The piece offered here has an exceptional feeling. The treatment of the repeated circular balls on the base cast a very unusual visual treatment of shades and effect. Many pieces developed with his signature the addition of a heavy link chain called “gormette”. This adorned many of his pieces and played very well against both polished and hammered surfaces, and these pieces were in great demand, and remain so today. His jewelry perfectly expressed the new esthetic of the time. He participated in a number of exhibitions, and his jewelry was very well received. His revolutionary jewelry designs were of three types – “bijoux glaces”, “bijoux moteurs”, and “bijoux ceramique”.
We are offering a special martini cocktail shaker by this artist.

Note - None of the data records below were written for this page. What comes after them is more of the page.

(* ===== verification/Registry.v ===== *)
(** * Mapnode/registry: which chain this MapNode may sign for

    registry.go ([New], [DirectProfile], the two authority checks and
    [ComputeProfileFingerprint]) with the constants of
    internal/directprofile.  The error messages built with [fmt.Errorf] are
    constructors of [error] without their formatted arguments. *)

From S2P Require Import Prelude Domain.
Import Domain.

Module Registry.

(** internal/directprofile/profile.go *)
Definition directprofile_ID : string := "pow-spv-3m".
Definition AuthorizedSignerCount : Z := 3.
Definition directprofile_SignatureChecks : Z := 3.
Definition directprofile_HashRounds : Z := 4497.
Definition MeasuredCostGas : Z := 3000096.

Inductive error :=
| ErrHomeChainNotFound
| ErrChainNotFound
| ErrNoSignerAuthority
| ErrNoTransactionAuthority
| ErrEmptyRegistry
| ErrDomain (e : Domain.error)
| ErrChainNames
| ErrProfileIDs
| ErrDuplicateChainID
| ErrDuplicateMapNode
| ErrAuthorityMismatch
| ErrHomeCount.

#[export] Instance error_eq_dec : EqDecision error.
Proof. solve_decision. Defined.

Record DirectVerifierParameters := mkParameters {
  param_ID : string;
  AuthorizedSigners : list Address;
  SignatureChecks : Z;
  HashRounds : Z;
  MeasuredDirectCostGas : Z
}.

#[export] Instance DirectVerifierParameters_eq_dec : EqDecision DirectVerifierParameters.
Proof. solve_decision. Defined.

Record DeploymentProfile := mkDeploymentProfile {
  Configured : DirectVerifierParameters;
  Deployed : DirectVerifierParameters;
  Fingerprint : Hash
}.

#[export] Instance DeploymentProfile_eq_dec : EqDecision DeploymentProfile.
Proof. solve_decision. Defined.

Record Chain := mkChain {
  Name : string;
  chain_ID : ChainID;
  MapNodeID : string;
  Home : bool;
  SignerAuthority : bool;
  TransactionAuthority : bool;
  Profile : DeploymentProfile
}.

#[export] Instance Chain_eq_dec : EqDecision Chain.
Proof. solve_decision. Defined.

Record ValidatedDirectProfile := mkValidatedProfile {
  profile_ID : string;
  profile_Fingerprint : Hash;
  DirectCost : Z;
  Calibrated : bool
}.

#[export] Instance ValidatedDirectProfile_eq_dec : EqDecision ValidatedDirectProfile.
Proof. solve_decision. Defined.

Record Registry := mkRegistry {
  chains : gmap ChainID Chain;
  home : ChainID
}.

(** ** [New] *)

(** The guards of one iteration, in the order of the source. *)
Definition check_chain (result : Registry) (mapNodes : gset string) (chain : Chain)
    : res error unit :=
  _ ← map_err ErrDomain (ChainID_Validate chain.(chain_ID));
  if blank chain.(Name) || blank chain.(MapNodeID) then Err ErrChainNames
  else if blank chain.(Profile).(Configured).(param_ID)
          || blank chain.(Profile).(Deployed).(param_ID) then Err ErrProfileIDs
  else if bool_decide (is_Some (result.(chains) !! chain.(chain_ID))) then Err ErrDuplicateChainID
  else if bool_decide (chain.(MapNodeID) ∈ mapNodes) then Err ErrDuplicateMapNode
  else if (chain.(Home) ≠?= chain.(SignerAuthority))
          || (chain.(Home) ≠?= chain.(TransactionAuthority)) then Err ErrAuthorityMismatch
  else Ok tt.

Desprès enjoyed using unusual materials in his jewelry. In 1937, he designed a series of pendants, necklaces, bracelets, and pins that incorporated ceramic medallions in the neo-classical style executed by the ceramicist Jean Mayodon. He was nicknamed “the Picasso of jewelry work”, and exhibited in all the important national and international exhibitions, and won numerous prizes. His work was appreciated by, (and purchased by) many important writers and artists- Anatole France, Paul Signac, Francois Pompon, the influential critic and curator Andre Malraux, and more recently, Andy Warhol, who was an enthusiastic collector of his jewelry and boxes. Moving on through the 1940s, ’50s, and into the 1970s, his work became somewhat less complex, relying more on a hammered surface with perhaps a simple motif, and he also produced some interesting pieces in 18k gold, but most of the later pieces do not have the originality and power of his earlier designs.